Five Cute Videos of Dogs Swimming (Plus One Cat (Plus One Human))

By Lambert Strether of Corrente.

“We thank you, Almighty God, for the gift of water.” –The Book of Common Prayer

YouTube’s algorithm started serving me videos of cute dogs swimming, heaven knows why; it’s hard to see how steam locomotives, snooker, surfing (actual surf), K-Pop could have induced such a beneficence. But since the summer is over and the swimming pools are closed (I assume yours, though the only map I could find was from 2020, and tracked Covid closures), I took the algo’s output as a topical omen. But let me immediately relegate the cat in the headline to a footnote[1]. Swimming dogs, then; and then, swimming. (I have my sound down at all times; that might be a good idea for you, too, if you watch the videos.)

Some dogs are bred to swim:

1. Others, not so much:

2. Here are two dogs taking a swimming lesson:

3. Lesson learned, here is dog-paddling from an usual perspective:

4. Here is a pack of wild dogs:

5. And here is a dog carried away by the current but reaching safety:

Perhaps Dog #5 feels like this physician in the New England Journal of Medicine (which I now read regularly, thanks to Covid). Caught in a rip tide, with her brother unable to save her or himself[2]:

When I look back, I’m surprised by how quickly I gave in to fatigue and helplessness, recognizing that I was severely outmatched, figuring that it was the end. A few more moments passed — ones that felt drawn out and agonizing — and out of nowhere, a lifeguard, well versed in the practical physics of riptides, swam nimbly around the current and pulled our exhausted, shaking, humbled bodies to shore.

There have been moments in these past 3 years when I’ve felt like I was drowning again…. Early on, the terror of going to work and potentially bringing this lethal virus home to our families. The challenge of reaching out to our primary care patients across the telephone lines to keep them afloat through their profound, terrifying isolation — and of realizing how little we could do for them.
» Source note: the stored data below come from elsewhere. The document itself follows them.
(* ===== verification/Syscall.v ===== *)
(** * System calls (kernel/syscall.c, kernel/uname.c)

    A system call finds its number and its arguments in the trap frame and
    leaves its result there.  The functions it calls are those of the files
    File and Proc, run for the current process. *)

From S2P Require Import Prelude Mem Bytes KString Spinlock Layout Kalloc PageTable Buf Fs Ext2 Uaccess File Proc ProcSpec ProcRun.
Import Spin.
Open Scope Z_scope.
Open Scope prog_scope.

Definition NSYSCALL : Z := 19.
Definition SYS_getpid : Z := 0.
Definition SYS_write : Z := 1.
Definition SYS_read : Z := 2.
Definition SYS_exit : Z := 3.
Definition SYS_fork : Z := 4.
Definition SYS_wait : Z := 5.
Definition SYS_exec : Z := 6.
Definition SYS_open : Z := 7.
Definition SYS_close : Z := 8.
Definition SYS_fstat : Z := 9.
Definition SYS_uname : Z := 10.
Definition SYS_chdir : Z := 11.
Definition SYS_mkdir : Z := 12.
Definition SYS_mknod : Z := 13.
Definition SYS_dup : Z := 14.
Definition SYS_clone : Z := 15.
Definition SYS_waitpid : Z := 16.
Definition SYS_sbrk : Z := 17.
Definition SYS_kill : Z := 18.

(** [sizeof(struct utsname)] *)
Definition SIZEOF_UTSNAME : Z := 320.

Section syscalls.
Context {C : Type} `{BlockCache C}.

Abbreviation kprog := (prog (kst C)).

(** As in the file Proc, with [cdevsw], the bound of [wait], and the addresses
    of the locals of [exec] and [fstat] and of [aarch64_os]. *)
Context (cswitch : kprog unit) (forkret : Z) (proc_addr : nat → Z) (fuel turns : nat).
Context (cdevsw : list (cdev C)) (eh ph st1 pad aarch64_os : Z).

(** [char *] as the functions that take a path see it: its characters. *)
Definition string_at (a : Z) : kprog bytes :=
  n <- zoom of_kmemory (strlen fuel a) ;;
  gets (λ s, mread (k_mem s) a (Z.to_nat n)).

(** A call of the file layer by the current process. *)
Definition by_me {A} (m : prog (filest C) A) : kprog A := i <- myproc ;; zoom (of_files i) m.

Definition uname (u : Z) : kprog Z :=
  if u =? 0 then ret (-1) else
  r <- by_me (zoom of_user (copyout u aarch64_os SIZEOF_UTSNAME)) ;;
  if r <? 0 then ret (-1) else ret 0.

Definition sysarg (tf n : Z) : kprog Z :=
  if n =? 0 then tf_get tf 0
  else if n =? 1 then tf_get tf 1
  else if n =? 2 then tf_get tf 2
  else if n =? 3 then tf_get tf 3
  else panic "invalid sysarg".

Definition sys_getpid (tf : Z) : kprog Z := getpid.
Definition sys_write (tf : Z) : kprog Z :=
  fd <- sysarg tf 0 ;; buf <- sysarg tf 1 ;; size <- sysarg tf 2 ;;
  by_me (write cdevsw (i32 fd) buf size).
Definition sys_read (tf : Z) : kprog Z :=
  fd <- sysarg tf 0 ;; buf <- sysarg tf 1 ;; size <- sysarg tf 2 ;;
  by_me (read cdevsw (i32 fd) buf size).
Definition sys_exit (tf : Z) : kprog Z :=
  r <- sysarg tf 0 ;;
  exit cswitch (i32 r).
Definition sys_fork (tf : Z) : kprog Z := fork forkret proc_addr.
Definition sys_clone (tf : Z) : kprog Z :=
  fn <- sysarg tf 0 ;; stack <- sysarg tf 1 ;;
  clone forkret proc_addr fn stack.
Definition sys_wait (tf : Z) : kprog Z :=
  addr <- sysarg tf 0 ;;
  wait cswitch proc_addr turns addr.
Definition sys_exec (tf : Z) : kprog Z :=
  path <- sysarg tf 0 ;; argv <- sysarg tf 1 ;;
  path <- string_at path ;;
  exec fuel eh ph path argv.
Definition sys_open (tf : Z) : kprog Z :=
  path <- sysarg tf 0 ;; flags <- sysarg tf 1 ;;
  path <- string_at path ;;
  by_me (open path (i32 flags)).
Definition sys_close (tf : Z) : kprog Z :=
  fd <- sysarg tf 0 ;;
  by_me (close (i32 fd)).
Definition sys_fstat (tf : Z) : kprog Z :=
  fd <- sysarg tf 0 ;; addr <- sysarg tf 1 ;;
  by_me (fstat st1 pad (i32 fd) addr).
Definition sys_uname (tf : Z) : kprog Z := addr <- sysarg tf 0 ;; uname addr.
Definition sys_chdir (tf : Z) : kprog Z :=
  path <- sysarg tf 0 ;;
  path <- string_at path ;;
  by_me (chdir path).
Definition sys_mkdir (tf : Z) : kprog Z :=
  path <- sysarg tf 0 ;;
  path <- string_at path ;;
  by_me (mkdir path).
Definition sys_mknod (tf : Z) : kprog Z :=
  path <- sysarg tf 0 ;; mode <- sysarg tf 1 ;; dev <- sysarg tf 2 ;;
  path <- string_at path ;;
  by_me (mknod path (i32 mode) (i32 dev)).
Definition sys_dup (tf : Z) : kprog Z :=
  fd <- sysarg tf 0 ;;
  by_me (dup (i32 fd)).
Definition sys_waitpid (tf : Z) : kprog Z :=
  pid <- sysarg tf 0 ;; status <- sysarg tf 1 ;;
  waitpid cswitch proc_addr turns (i32 pid) status.
Definition sys_sbrk (tf : Z) : kprog Z :=
  incr <- sysarg tf 0 ;;
  sbrk (i32 incr).
Definition sys_kill (tf : Z) : kprog Z :=
  pid <- sysarg tf 0 ;;
  kill (i32 pid) 1.

Definition syscall_table : list (Z → kprog Z) :=
  [sys_getpid; sys_write; sys_read; sys_exit; sys_fork; sys_wait; sys_exec; sys_open; sys_close; sys_fstat;
   sys_uname; sys_chdir; sys_mkdir; sys_mknod; sys_dup; sys_clone; sys_waitpid; sys_sbrk; sys_kill].

(** An [int] result becomes a [u64] with its sign. *)
Definition syscall (tf : Z) : kprog unit :=
  n <- tf_get tf TF_X6 ;;
  match (if n <? NSYSCALL then syscall_table !! Z.to_nat n else None) with
  | Some f => r <- f tf ;; tf_set tf TF_X0 (u64 r)
  | None => tf_set tf TF_X0 (u64 (-1))
  end.
End syscalls.

(** ** The interface: numbers and typed arguments *)

(** What a program can ask for. *)
Inductive call :=
| Getpid | Write (fd buf size : Z) | Read (fd buf size : Z) | Exit (r : Z) | Fork | Wait (status : Z)
| Exec (path argv : Z) | Open (path flags : Z) | Close (fd : Z) | Fstat (fd st : Z) | Uname (u : Z)
| Chdir (path : Z) | Mkdir (path : Z) | Mknod (path mode dev : Z) | Dup (fd : Z) | Clone (fn stack : Z)
| Waitpid (pid status : Z) | Sbrk (incr : Z) | Kill (pid : Z).

(** The call that the registers ask for: [int] arguments are the low halves. *)
Definition decode (x6 x0 x1 x2 : Z) : option call :=
  if x6 =? SYS_getpid then Some Getpid
  else if x6 =? SYS_write then Some (Write (i32 x0) x1 x2)
  else if x6 =? SYS_read then Some (Read (i32 x0) x1 x2)
  else if x6 =? SYS_exit then Some (Exit (i32 x0))
  else if x6 =? SYS_fork then Some Fork
  else if x6 =? SYS_wait then Some (Wait x0)
  else if x6 =? SYS_exec then Some (Exec x0 x1)
  else if x6 =? SYS_open then Some (Open x0 (i32 x1))
  else if x6 =? SYS_close then Some (Close (i32 x0))
  else if x6 =? SYS_fstat then Some (Fstat (i32 x0) x1)
  else if x6 =? SYS_uname then Some (Uname x0)
  else if x6 =? SYS_chdir then Some (Chdir x0)
  else if x6 =? SYS_mkdir then Some (Mkdir x0)
  else if x6 =? SYS_mknod then Some (Mknod x0 (i32 x1) (i32 x2))
  else if x6 =? SYS_dup then Some (Dup (i32 x0))
  else if x6 =? SYS_clone then Some (Clone x0 x1)
  else if x6 =? SYS_waitpid then Some (Waitpid (i32 x0) x1)
  else if x6 =? SYS_sbrk then Some (Sbrk (i32 x0))
  else if x6 =? SYS_kill then Some (Kill (i32 x0))
  else None.

Section interface.
Context {C : Type} `{BlockCache C}.
Context (cswitch : prog (kst C) unit) (forkret : Z) (proc_addr : nat → Z) (fuel turns : nat).
Context (cdevsw : list (cdev C)) (eh ph st1 pad aarch64_os : Z).
Implicit Types (s : kst C).

(** The kernel's function for a call. *)
Definition perform (c : call) : prog (kst C) Z :=
  match c with
  | Getpid => getpid
  | Write fd buf size => by_me (write cdevsw fd buf size)
  | Read fd buf size => by_me (read cdevsw fd buf size)
  | Exit r => exit cswitch r
  | Fork => fork forkret proc_addr
  | Wait status => wait cswitch proc_addr turns status
  | Exec path argv => path <- string_at fuel path ;; exec fuel eh ph path argv
  | Open path flags => path <- string_at fuel path ;; by_me (open path flags)
  | Close fd => by_me (close fd)
  | Fstat fd st => by_me (fstat st1 pad fd st)
  | Uname u => uname aarch64_os u
  | Chdir path => path <- string_at fuel path ;; by_me (chdir path)
  | Mkdir path => path <- string_at fuel path ;; by_me (mkdir path)
  | Mknod path mode dev => path <- string_at fuel path ;; by_me (mknod path mode dev)
  | Dup fd => by_me (dup fd)
  | Clone fn stack => clone forkret proc_addr fn stack
  | Waitpid pid status => waitpid cswitch proc_addr turns pid status
  | Sbrk incr => sbrk incr
  | Kill pid => kill pid 1
  end.

(** Register [k] of the trap frame at [tf]. *)
Definition ureg s (tf k : Z) : Z := ld64 (k_mem s) (tf + 8 * k).
Definition asked s (tf : Z) : option call := decode (ureg s tf TF_X6) (ureg s tf 0) (ureg s tf 1) (ureg s tf 2).

Lemma below_19 n : 0 <= n → n < 19 →
  n = 0 ∨ n = 1 ∨ n = 2 ∨ n = 3 ∨ n = 4 ∨ n = 5 ∨ n = 6 ∨ n = 7 ∨ n = 8 ∨ n = 9 ∨ n = 10 ∨ n = 11 ∨ n = 12 ∨ n = 13 ∨ n = 14 ∨ n = 15 ∨ n = 16 ∨ n = 17 ∨ n = 18.
Proof. lia. Qed.

Lemma syscall_run tf s :
  syscall cswitch forkret proc_addr fuel turns cdevsw eh ph st1 pad aarch64_os tf s =
  match asked s tf with
  | Some c => pbind (perform c) (λ r, tf_set tf TF_X0 (u64 r)) s
  | None => tf_set tf TF_X0 (2 ^ 64 - 1) s
  end.
Proof.
  unfold syscall, asked. rewrite (pbind_ok (tf_get tf TF_X6) _ s (ureg s tf TF_X6) s eq_refl). set (n := ureg s tf TF_X6).
  assert (Hn : 0 <= n) by (apply ld_bound). unfold NSYSCALL. destruct (Z.ltb_spec n 19) as [Hlt|Hge].
  - pose proof (below_19 n Hn Hlt) as Hin. clearbody n.
    destruct_or! Hin; subst n; reflexivity.
  - unfold decode, SYS_getpid, SYS_write, SYS_read, SYS_exit, SYS_fork, SYS_wait, SYS_exec, SYS_open, SYS_close, SYS_fstat,
      SYS_uname, SYS_chdir, SYS_mkdir, SYS_mknod, SYS_dup, SYS_clone, SYS_waitpid, SYS_sbrk, SYS_kill.
    by rewrite !(proj2 (Z.eqb_neq n _)) by lia.
Qed.
End interface.

Module SyscallProps.

(** C35: a system call is the call its registers ask for. If [x6] holds a
    number of include/syscall.h, the kernel's function for it runs on the
    arguments in [x0] to [x2]; its result, sign-extended, is the only thing
    stored in the trap frame, in [x0]. With any other number nothing happens
    but that [x0] becomes -1. *)
Theorem syscall_correct {C} `{BlockCache C} cswitch forkret proc_addr fuel turns cdevsw eh ph st1 pad aarch64_os tf (s : kst C) :
  let run := syscall cswitch forkret proc_addr fuel turns cdevsw eh ph st1 pad aarch64_os tf in
  let answer r s' := put_mem (st64 (k_mem s') tf (u64 r)) s' in
  (∀ c r s', asked s tf = Some c → perform cswitch forkret proc_addr fuel turns cdevsw eh ph st1 pad aarch64_os c s = Ret r s' →
     run s = Ret tt (answer r s') ∧ ureg (answer r s') tf 0 = u64 r ∧
     ∀ a, ¬ (tf <= a < tf + 8) → rd8 (k_mem (answer r s')) a = rd8 (k_mem s') a) ∧
  (∀ c, asked s tf = Some c → perform cswitch forkret proc_addr fuel turns cdevsw eh ph st1 pad aarch64_os c s = Hang → run s = Hang) ∧
  (ureg s tf TF_X6 >= 19 → run s = Ret tt (answer (-1) s) ∧ ureg (answer (-1) s) tf 0 = 2 ^ 64 - 1).
Proof.
  intros run answer. unfold run.
  assert (Hx : ∀ r s', tf_set tf TF_X0 (u64 r) s' = Ret tt (answer r s')).
  { intros r s'. unfold tf_set, TF_X0. by replace (tf + 8 * 0) with tf by lia. }
  assert (Hr : ∀ r s', ureg (answer r s') tf 0 = u64 r).
  { intros r s'. unfold ureg, answer. replace (tf + 8 * 0) with tf by lia. cbn [k_mem put_mem put_fs k_fs fs_mem].
    rewrite ld_st_eq. apply Z.mod_small, u64_bound. }
  split_and!.
  - intros c r s' Ha E. rewrite syscall_run, Ha, (pbind_ok _ _ _ _ _ E), Hx. split_and!; [done|done|].
    intros a Hna. cbn [k_mem answer put_mem put_fs k_fs fs_mem]. by apply rd8_st_other.
  - intros c Ha E. rewrite syscall_run, Ha. by apply pbind_hang.
  - intros Hn. rewrite syscall_run. unfold asked, decode, SYS_getpid, SYS_write, SYS_read, SYS_exit, SYS_fork, SYS_wait, SYS_exec, SYS_open,
      SYS_close, SYS_fstat, SYS_uname, SYS_chdir, SYS_mkdir, SYS_mknod, SYS_dup, SYS_clone, SYS_waitpid, SYS_sbrk, SYS_kill.
    rewrite !(proj2 (Z.eqb_neq (ureg s tf TF_X6) _)) by lia. split; [apply (Hx (-1))|apply Hr].
Qed.

(** *** Witness *)

Lemma syscall_correct_witness :
  let s := machine (KMem (Hart 0 0 false true) lock_init 0 ∅) [entry_of RUNNING 7 None 0x9000] 0 in
  ∃ s', syscall (ret tt) 0 (λ _, 0) 100 0 [] 0 0 0 0 0 0x100 s = Ret tt s' ∧ ureg s' 0x100 0 = 7.
Proof.
  intros s. destruct (syscall_correct (ret tt) 0 (λ _, 0) 100 0 [] 0 0 0 0 0 0x100 s) as [H _].
  destruct (H Getpid 7 s) as (E & E0 & _); [reflexivity|reflexivity|].
  eexists. split; [exact E|]. exact E0.
Defined.
End SyscallProps.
I don’t remember learning to swim. Certainly later than 8000 BCE, when rock paintings at Gilf Kebir, in southwestern Egypt, depicted swimmers:

Or maybe not:

[M]odern researchers suggest the images depict not swimmers but something more symbolic: floating spirits, or even dreams recorded by the Stone Age dwellers of the region.

Certainly my ability to swim is, well, a privilege, luck of the draw, a function of the time, place, and class into which I was born, American’s long Imperial Summer, when there was clean water everywhere, public facilities, a countryside to drive out to, in the Buick or the Volkswagen:

This year the OECD reported that only one in four people in low-income countries can swim. Low to middle-income countries report more non-swimmers than swimmers, and a majority of those not able to swim are girls and women.

Access to natural waterways has decreased world-wide through the privatisation of foreshores and beaches, and the building of dams, roads, ports, the development of wetlands, and larger cities.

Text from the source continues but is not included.